◆ **Task goal**
Beginning at the line containing "authorId : option varchar;" and continuing to the end of the records below, give each line again exactly as it stands, and only those lines.

Segment Start: Data extract

(** ** Announcement operations *)

(** [DatabaseStorage.getAnnouncementsBySchool] *)
Definition getAnnouncementsBySchool (db : DB) (schoolId : varchar)
    (role : option string) : Promise (list Announcement.t) :=
  match if_truthy role with
  | Some r =>
    await _ <- require (enum_ok userRoleEnum r)
                 (PgError "invalid input value for enum user_role") ;;
    Resolved
      (orderBy (desc ts_leb Announcement.createdAt)
         (filter (fun a => sql_eq (Announcement.schoolId a) schoolId
                           && sql_eq (Announcement.targetRole a) r
                           && sql_eq_bool (Announcement.isActive a) true)
                 db.(announcements)))
  | None =>
    Resolved
      (orderBy (desc ts_leb Announcement.createdAt)
         (filter (fun a => sql_eq (Announcement.schoolId a) schoolId
                           && sql_eq_bool (Announcement.isActive a) true)
                 db.(announcements)))
  end.

Module InsertAnnouncement.
Record t := mk {
  title : varchar;
  content : string;
  authorId : option varchar;
  schoolId : option varchar;
  targetRole : option string;
  priority : Defaulted varchar;
  isActive : Defaulted bool }.
End InsertAnnouncement.

Definition set_announcements (db : DB) (rows : list Announcement.t) : DB :=
  mkDB db.(users) db.(schools) db.(academicSessions) db.(classes)
       db.(subjects) db.(students) db.(teachers) db.(grades)
       db.(attendance) db.(assignments) db.(messages) db.(feePayments)
       rows db.(reportCards).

Segment End: Data extract

◆ **Your solution**
  authorId : option varchar;
  schoolId : option varchar;
  targetRole : option string;
  priority : Defaulted varchar;
  isActive : Defaulted bool }.
End InsertAnnouncement.

Definition set_announcements (db : DB) (rows : list Announcement.t) : DB :=
  mkDB db.(users) db.(schools) db.(academicSessions) db.(classes)
       db.(subjects) db.(students) db.(teachers) db.(grades)
       db.(attendance) db.(assignments) db.(messages) db.(feePayments)
       rows db.(reportCards).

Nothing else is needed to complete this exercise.